(* ===== verification/CompositionFacts.v ===== *)
(** * Discovery debt and the two-class epoch

    Discovery balances obey the same accounting as innovation balances; the
    issuance of discovery claims; and the two instances of [ClaimLedger] that
    the composed epoch runs on. *)

From Stdlib Require Import ZArith Lia Ascii.
From stdpp Require Import base tactics numbers list strings gmap sorting relations.
From S2P Require Import Prelude PyValue Sha256 Identity Strict Apportion Decimal FiniteDebt FiniteDebtBalance FiniteDebtPolicy.
From S2P Require Import FiniteDebtEpoch FiniteDebtClaims Composition Ledger.

(** ** Discovery balances are debt balances *)

(** A discovery balance carries the fields of a debt balance. *)
Definition as_debt (b : DiscoveryClaimBalance) : DebtClaimBalance :=
  {| db_claim_digest := cb_claim_digest b;
     db_principal_units := cb_principal_units b;
     db_paid_units := cb_paid_units b;
     db_forfeited_units := cb_forfeited_units b;
     db_remaining_units := cb_remaining_units b;
     db_status := cb_status b;
     db_terminal_block := cb_terminal_block b;
     db_terminal_reason := cb_terminal_reason b |}.

#[global] Instance as_debt_inj : Inj (=) (=) as_debt.
Proof. intros [] []; unfold as_debt; simpl; congruence. Qed.

(** The two balance constructors accept exactly the same field values. *)
Lemma DiscoveryClaimBalance_init_Ok d pr pa fo re st tb tr b :
  DiscoveryClaimBalance_init d pr pa fo re st tb tr = Ok b ↔
  DebtClaimBalance_init d pr pa fo re st tb tr = Ok (as_debt b).
Proof.
  rewrite DebtClaimBalance_init_Ok. split.
  - unfold DiscoveryClaimBalance_init. intros Hi. inv_ok Hi. subst b. ic_facts. simpl.
    match goal with Hs : py_in_strs _ _ = Ok ?k, Hk : negb ?k = false |- _ =>
      rewrite negb_false_iff in Hk; rewrite Hk in Hs; apply py_in_strs_true in Hs as (st & [= <-] & Hs) end.
    unfold balance_wf, balance_phase, reason_ok; simpl. bool_prop.
    match goal with Ht : (if bool_decide (?s = "open") then _ else _) = Ok _ |- _ =>
      rename Ht into Hterm; destruct (decide (s = "open")) as [->|Hopen] end.
    + rewrite bool_decide_eq_true_2 in Hterm by done. inv_ok Hterm. subst. simpl in *. bool_prop.
      match goal with Hr : py_eq_str tr "" = true |- _ => apply py_eq_str_true in Hr as -> end.
      by destruct tb.
    + rewrite bool_decide_eq_false_2 in Hterm by done. inv_ok Hterm. subst. ic_facts. unfold reason_ok in *.
      simpl in *. bool_prop.
      case_decide; repeat match goal with H : _ && _ = false |- _ => apply andb_false_iff in H as [H|H] end;
        bool_prop; unfold DISCOVERY_BALANCE_STATUSES, BALANCE_STATUSES in *; naive_solver (set_solver || lia).
  - intros (-> & -> & -> & -> & -> & -> & -> & -> & Hwf).
    destruct b as [d' p pa' f r s tb' tr']; unfold balance_wf, balance_phase, as_debt in *; simpl in *.
    destruct Hwf as (Hd & Hp & Hpa & Hf & Hr & Hsum & Hs & Hreason & Hph).
    unfold DiscoveryClaimBalance_init. ic_run. pass_guard.
    change DISCOVERY_BALANCE_STATUSES with BALANCE_STATUSES.
    rewrite (proj2 (py_in_strs_true (PStr s) BALANCE_STATUSES)) by eauto. simpl. case_decide as Ho.
    + destruct Hph as (Hr' & -> & ->). subst s. simpl. rewrite (proj2 (Z.leb_gt _ _) Hr'). done.
    + rewrite (bool_decide_eq_false_2 _ Ho). destruct Hph as (-> & (t & -> & Ht) & Htr & Hph). simpl. ic_run.
      case_decide as Hpd.
      * rewrite (proj2 (Z.eqb_eq _ _) Hph). by subst s.
      * rewrite (bool_decide_eq_false_2 _ Hpd). simpl. rewrite (proj2 (Z.leb_gt _ _) Hph).
        by rewrite andb_false_r.
Qed.

Lemma DiscoveryClaimBalance_of r b :
  DiscoveryClaimBalance_init (PStr (cb_claim_digest r)) (PInt (cb_principal_units r)) (PInt (cb_paid_units r))
    (PInt (cb_forfeited_units r)) (PInt (cb_remaining_units r)) (PStr (cb_status r))
    (py_opt_int (cb_terminal_block r)) (PStr (cb_terminal_reason r)) = Ok b ↔ b = r ∧ balance_wf (as_debt r).
Proof.
  rewrite DiscoveryClaimBalance_init_Ok. change (balance_of (as_debt r) = Ok (as_debt b) ↔ b = r ∧ balance_wf (as_debt r)).
  rewrite balance_of_Ok. split; [intros [?%(inj as_debt) ?]; done | intros [-> ?]; done].
Qed.

Section discovery.
Context `{Sha256}.

(** ** The three operations *)

Definition dlinked (c : DiscoveryDebtClaim) (b : DiscoveryClaimBalance) : Prop :=
  cb_claim_digest b = DiscoveryDebtClaim_digest c ∧ cb_principal_units b = dc_principal_units c.

Lemma validate_claim_balance_Ok c b u : _validate_claim_balance c b = Ok u ↔ dlinked c b.
Proof.
  unfold _validate_claim_balance, dlinked. rewrite raise_if_Ok, orb_false_iff, !negb_false_iff, bool_decide_eq_true, Z.eqb_eq.
  done.
Qed.

Lemma validate_claim_balance_linked c b : dlinked c b → _validate_claim_balance c b = Ok tt.
Proof. intros. by apply validate_claim_balance_Ok. Qed.

Definition dlive_at (c : DiscoveryDebtClaim) (t : Z) : Prop :=
  0 ≤ t ∧ dc_awarded_block c ≤ t < dc_expires_block c.

Lemma pay_discovery_balance_Ok c b amount at_block b' :
  balance_wf (as_debt b) →
  pay_discovery_balance c b amount at_block = Ok b' ↔
  dlinked c b ∧ cb_status b = "open" ∧
  ∃ a t, amount = PInt a ∧ at_block = PInt t ∧ 1 ≤ a ≤ cb_remaining_units b ∧ dlive_at c t ∧
    (a = cb_remaining_units b → cb_forfeited_units b = 0) ∧ as_debt b' = paid_balance (as_debt b) a t.
Proof.
  intros Hwf. pose proof (paid_balance_init (as_debt b)) as Hinit. unfold pay_discovery_balance. split.
  - intros Hp. inv_ok Hp. ic_facts. apply validate_claim_balance_Ok in Hv. bool_prop.
    apply DiscoveryClaimBalance_init_Ok, Hinit in Hp as [Hb Hwf']. split; [done|]. split; [done|].
    exists v0, v1. split_and!; try done; try lia. intros He. eapply (paid_balance_wf (as_debt b)); eauto; simpl; lia.
  - intros (Hl & Ho & a & t & -> & -> & Ha & [Ht Hlive] & Hf & Hb). rewrite validate_claim_balance_linked by done.
    cbn [bind]. ic_run. pass_guard. apply DiscoveryClaimBalance_init_Ok, Hinit. split; [done|].
    by apply paid_balance_wf.
Qed.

· · · · ·

**YOUR OBJECTIVE**
Copy the listing exactly as it stands.

**ANSWER SPACE**
(* ===== verification/CompositionFacts.v ===== *)
(** * Discovery debt and the two-class epoch

    Discovery balances obey the same accounting as innovation balances; the
    issuance of discovery claims; and the two instances of [ClaimLedger] that
    the composed epoch runs on. *)

From Stdlib Require Import ZArith Lia Ascii.
From stdpp Require Import base tactics numbers list strings gmap sorting relations.
From S2P Require Import Prelude PyValue Sha256 Identity Strict Apportion Decimal FiniteDebt FiniteDebtBalance FiniteDebtPolicy.
From S2P Require Import FiniteDebtEpoch FiniteDebtClaims Composition Ledger.

(** ** Discovery balances are debt balances *)

(** A discovery balance carries the fields of a debt balance. *)
Definition as_debt (b : DiscoveryClaimBalance) : DebtClaimBalance :=
  {| db_claim_digest := cb_claim_digest b;
     db_principal_units := cb_principal_units b;
     db_paid_units := cb_paid_units b;
     db_forfeited_units := cb_forfeited_units b;
     db_remaining_units := cb_remaining_units b;
     db_status := cb_status b;
     db_terminal_block := cb_terminal_block b;
     db_terminal_reason := cb_terminal_reason b |}.

#[global] Instance as_debt_inj : Inj (=) (=) as_debt.
Proof. intros [] []; unfold as_debt; simpl; congruence. Qed.

(** The two balance constructors accept exactly the same field values. *)
Lemma DiscoveryClaimBalance_init_Ok d pr pa fo re st tb tr b :
  DiscoveryClaimBalance_init d pr pa fo re st tb tr = Ok b ↔
  DebtClaimBalance_init d pr pa fo re st tb tr = Ok (as_debt b).
Proof.
  rewrite DebtClaimBalance_init_Ok. split.
  - unfold DiscoveryClaimBalance_init. intros Hi. inv_ok Hi. subst b. ic_facts. simpl.
    match goal with Hs : py_in_strs _ _ = Ok ?k, Hk : negb ?k = false |- _ =>
      rewrite negb_false_iff in Hk; rewrite Hk in Hs; apply py_in_strs_true in Hs as (st & [= <-] & Hs) end.
    unfold balance_wf, balance_phase, reason_ok; simpl. bool_prop.
    match goal with Ht : (if bool_decide (?s = "open") then _ else _) = Ok _ |- _ =>
      rename Ht into Hterm; destruct (decide (s = "open")) as [->|Hopen] end.
    + rewrite bool_decide_eq_true_2 in Hterm by done. inv_ok Hterm. subst. simpl in *. bool_prop.
      match goal with Hr : py_eq_str tr "" = true |- _ => apply py_eq_str_true in Hr as -> end.
      by destruct tb.
    + rewrite bool_decide_eq_false_2 in Hterm by done. inv_ok Hterm. subst. ic_facts. unfold reason_ok in *.
      simpl in *. bool_prop.
      case_decide; repeat match goal with H : _ && _ = false |- _ => apply andb_false_iff in H as [H|H] end;
        bool_prop; unfold DISCOVERY_BALANCE_STATUSES, BALANCE_STATUSES in *; naive_solver (set_solver || lia).
  - intros (-> & -> & -> & -> & -> & -> & -> & -> & Hwf).
    destruct b as [d' p pa' f r s tb' tr']; unfold balance_wf, balance_phase, as_debt in *; simpl in *.
    destruct Hwf as (Hd & Hp & Hpa & Hf & Hr & Hsum & Hs & Hreason & Hph).
    unfold DiscoveryClaimBalance_init. ic_run. pass_guard.
    change DISCOVERY_BALANCE_STATUSES with BALANCE_STATUSES.
    rewrite (proj2 (py_in_strs_true (PStr s) BALANCE_STATUSES)) by eauto. simpl. case_decide as Ho.
    + destruct Hph as (Hr' & -> & ->). subst s. simpl. rewrite (proj2 (Z.leb_gt _ _) Hr'). done.
    + rewrite (bool_decide_eq_false_2 _ Ho). destruct Hph as (-> & (t & -> & Ht) & Htr & Hph). simpl. ic_run.
      case_decide as Hpd.
      * rewrite (proj2 (Z.eqb_eq _ _) Hph). by subst s.
      * rewrite (bool_decide_eq_false_2 _ Hpd). simpl. rewrite (proj2 (Z.leb_gt _ _) Hph).
        by rewrite andb_false_r.
Qed.

Lemma DiscoveryClaimBalance_of r b :
  DiscoveryClaimBalance_init (PStr (cb_claim_digest r)) (PInt (cb_principal_units r)) (PInt (cb_paid_units r))
    (PInt (cb_forfeited_units r)) (PInt (cb_remaining_units r)) (PStr (cb_status r))
    (py_opt_int (cb_terminal_block r)) (PStr (cb_terminal_reason r)) = Ok b ↔ b = r ∧ balance_wf (as_debt r).
Proof.
  rewrite DiscoveryClaimBalance_init_Ok. change (balance_of (as_debt r) = Ok (as_debt b) ↔ b = r ∧ balance_wf (as_debt r)).
  rewrite balance_of_Ok. split; [intros [?%(inj as_debt) ?]; done | intros [-> ?]; done].
Qed.

Section discovery.
Context `{Sha256}.

(** ** The three operations *)

Definition dlinked (c : DiscoveryDebtClaim) (b : DiscoveryClaimBalance) : Prop :=
  cb_claim_digest b = DiscoveryDebtClaim_digest c ∧ cb_principal_units b = dc_principal_units c.

Lemma validate_claim_balance_Ok c b u : _validate_claim_balance c b = Ok u ↔ dlinked c b.
Proof.
  unfold _validate_claim_balance, dlinked. rewrite raise_if_Ok, orb_false_iff, !negb_false_iff, bool_decide_eq_true, Z.eqb_eq.
  done.
Qed.

Lemma validate_claim_balance_linked c b : dlinked c b → _validate_claim_balance c b = Ok tt.
Proof. intros. by apply validate_claim_balance_Ok. Qed.

Definition dlive_at (c : DiscoveryDebtClaim) (t : Z) : Prop :=
  0 ≤ t ∧ dc_awarded_block c ≤ t < dc_expires_block c.

Lemma pay_discovery_balance_Ok c b amount at_block b' :
  balance_wf (as_debt b) →
  pay_discovery_balance c b amount at_block = Ok b' ↔
  dlinked c b ∧ cb_status b = "open" ∧
  ∃ a t, amount = PInt a ∧ at_block = PInt t ∧ 1 ≤ a ≤ cb_remaining_units b ∧ dlive_at c t ∧
    (a = cb_remaining_units b → cb_forfeited_units b = 0) ∧ as_debt b' = paid_balance (as_debt b) a t.
Proof.
  intros Hwf. pose proof (paid_balance_init (as_debt b)) as Hinit. unfold pay_discovery_balance. split.
  - intros Hp. inv_ok Hp. ic_facts. apply validate_claim_balance_Ok in Hv. bool_prop.
    apply DiscoveryClaimBalance_init_Ok, Hinit in Hp as [Hb Hwf']. split; [done|]. split; [done|].
    exists v0, v1. split_and!; try done; try lia. intros He. eapply (paid_balance_wf (as_debt b)); eauto; simpl; lia.
  - intros (Hl & Ho & a & t & -> & -> & Ha & [Ht Hlive] & Hf & Hb). rewrite validate_claim_balance_linked by done.
    cbn [bind]. ic_run. pass_guard. apply DiscoveryClaimBalance_init_Ok, Hinit. split; [done|].
    by apply paid_balance_wf.
Qed.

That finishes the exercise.